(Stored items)
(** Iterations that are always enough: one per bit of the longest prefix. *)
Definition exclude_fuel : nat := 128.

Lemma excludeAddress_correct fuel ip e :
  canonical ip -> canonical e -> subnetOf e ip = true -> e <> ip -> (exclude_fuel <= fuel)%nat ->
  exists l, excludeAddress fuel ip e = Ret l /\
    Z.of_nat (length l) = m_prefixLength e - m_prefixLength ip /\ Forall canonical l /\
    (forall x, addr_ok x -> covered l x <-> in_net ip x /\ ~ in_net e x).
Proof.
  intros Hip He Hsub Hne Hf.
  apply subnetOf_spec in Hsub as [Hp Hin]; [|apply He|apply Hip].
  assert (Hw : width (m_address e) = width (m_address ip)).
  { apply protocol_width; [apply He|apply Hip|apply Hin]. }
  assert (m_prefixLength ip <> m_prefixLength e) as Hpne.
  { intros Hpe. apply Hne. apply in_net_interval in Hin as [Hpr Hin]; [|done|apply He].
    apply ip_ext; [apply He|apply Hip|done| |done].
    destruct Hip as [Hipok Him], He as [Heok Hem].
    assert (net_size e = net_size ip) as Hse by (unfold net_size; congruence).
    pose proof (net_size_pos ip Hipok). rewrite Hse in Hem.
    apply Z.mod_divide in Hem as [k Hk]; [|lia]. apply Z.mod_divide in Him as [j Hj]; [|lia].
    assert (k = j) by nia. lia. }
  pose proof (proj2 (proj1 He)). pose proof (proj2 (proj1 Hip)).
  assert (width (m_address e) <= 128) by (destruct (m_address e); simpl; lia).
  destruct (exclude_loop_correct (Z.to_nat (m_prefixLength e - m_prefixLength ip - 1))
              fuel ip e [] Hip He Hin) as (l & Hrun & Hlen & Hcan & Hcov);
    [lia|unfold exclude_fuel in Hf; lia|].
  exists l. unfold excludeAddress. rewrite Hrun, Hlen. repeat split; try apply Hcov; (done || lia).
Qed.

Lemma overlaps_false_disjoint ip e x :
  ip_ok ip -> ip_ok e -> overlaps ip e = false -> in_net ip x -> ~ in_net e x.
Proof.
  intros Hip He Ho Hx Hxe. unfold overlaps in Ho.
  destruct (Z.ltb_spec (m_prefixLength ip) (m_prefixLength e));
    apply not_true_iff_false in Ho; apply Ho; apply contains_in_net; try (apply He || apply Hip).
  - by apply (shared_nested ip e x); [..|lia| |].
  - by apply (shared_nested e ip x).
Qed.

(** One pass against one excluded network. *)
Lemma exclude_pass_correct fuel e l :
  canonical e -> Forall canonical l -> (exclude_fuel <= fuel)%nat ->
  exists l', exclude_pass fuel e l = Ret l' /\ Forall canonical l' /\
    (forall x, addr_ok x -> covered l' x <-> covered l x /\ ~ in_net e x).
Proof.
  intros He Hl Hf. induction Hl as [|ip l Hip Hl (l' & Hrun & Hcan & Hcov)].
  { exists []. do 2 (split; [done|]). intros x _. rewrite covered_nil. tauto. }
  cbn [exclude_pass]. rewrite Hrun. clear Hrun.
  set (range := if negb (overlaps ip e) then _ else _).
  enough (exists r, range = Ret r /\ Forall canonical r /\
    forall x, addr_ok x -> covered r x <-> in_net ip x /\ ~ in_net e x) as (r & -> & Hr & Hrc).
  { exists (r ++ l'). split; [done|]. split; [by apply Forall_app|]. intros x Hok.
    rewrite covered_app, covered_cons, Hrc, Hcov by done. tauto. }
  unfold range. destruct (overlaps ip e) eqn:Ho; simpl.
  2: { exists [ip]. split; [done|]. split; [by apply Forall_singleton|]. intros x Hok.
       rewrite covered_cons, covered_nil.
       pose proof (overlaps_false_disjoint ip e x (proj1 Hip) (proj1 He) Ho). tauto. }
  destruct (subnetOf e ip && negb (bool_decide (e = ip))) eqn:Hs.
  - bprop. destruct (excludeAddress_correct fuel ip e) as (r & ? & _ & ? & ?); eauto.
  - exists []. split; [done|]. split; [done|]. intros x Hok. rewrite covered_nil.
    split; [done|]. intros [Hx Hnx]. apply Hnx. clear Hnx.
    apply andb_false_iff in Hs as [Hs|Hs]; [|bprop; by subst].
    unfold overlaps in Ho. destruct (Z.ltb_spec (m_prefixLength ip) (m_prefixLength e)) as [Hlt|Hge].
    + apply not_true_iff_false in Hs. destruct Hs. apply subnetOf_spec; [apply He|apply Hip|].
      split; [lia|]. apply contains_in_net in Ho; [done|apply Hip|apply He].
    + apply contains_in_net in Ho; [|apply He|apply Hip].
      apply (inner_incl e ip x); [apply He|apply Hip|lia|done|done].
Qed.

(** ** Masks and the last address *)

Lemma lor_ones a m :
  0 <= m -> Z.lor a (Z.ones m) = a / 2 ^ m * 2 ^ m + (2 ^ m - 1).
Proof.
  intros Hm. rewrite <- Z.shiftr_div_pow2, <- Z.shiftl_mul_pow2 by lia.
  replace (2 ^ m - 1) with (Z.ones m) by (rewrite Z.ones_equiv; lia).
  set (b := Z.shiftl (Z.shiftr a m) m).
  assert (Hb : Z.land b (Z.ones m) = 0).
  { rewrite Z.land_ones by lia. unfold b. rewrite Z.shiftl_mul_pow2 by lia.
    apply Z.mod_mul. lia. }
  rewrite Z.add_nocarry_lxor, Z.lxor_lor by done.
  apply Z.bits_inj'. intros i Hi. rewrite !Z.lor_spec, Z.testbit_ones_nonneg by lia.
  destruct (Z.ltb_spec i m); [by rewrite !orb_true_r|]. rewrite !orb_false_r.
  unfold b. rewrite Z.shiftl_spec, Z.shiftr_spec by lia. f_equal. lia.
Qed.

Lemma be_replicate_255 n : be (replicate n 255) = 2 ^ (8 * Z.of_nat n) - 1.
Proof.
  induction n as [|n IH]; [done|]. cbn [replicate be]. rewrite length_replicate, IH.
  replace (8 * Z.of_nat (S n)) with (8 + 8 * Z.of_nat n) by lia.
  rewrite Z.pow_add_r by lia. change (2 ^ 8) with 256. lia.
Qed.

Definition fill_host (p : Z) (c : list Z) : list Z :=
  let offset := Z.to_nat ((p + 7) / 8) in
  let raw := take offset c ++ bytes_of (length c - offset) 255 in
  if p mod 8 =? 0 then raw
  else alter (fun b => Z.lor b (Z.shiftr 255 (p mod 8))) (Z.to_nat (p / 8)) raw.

Task brief: Nothing but an exact copy of the lines from the first one above through the line holding "exists l, excludeAddress" should be returned.

Written response:
(** Iterations that are always enough: one per bit of the longest prefix. *)
Definition exclude_fuel : nat := 128.

Lemma excludeAddress_correct fuel ip e :
  canonical ip -> canonical e -> subnetOf e ip = true -> e <> ip -> (exclude_fuel <= fuel)%nat ->
  exists l, excludeAddress fuel ip e = Ret l /\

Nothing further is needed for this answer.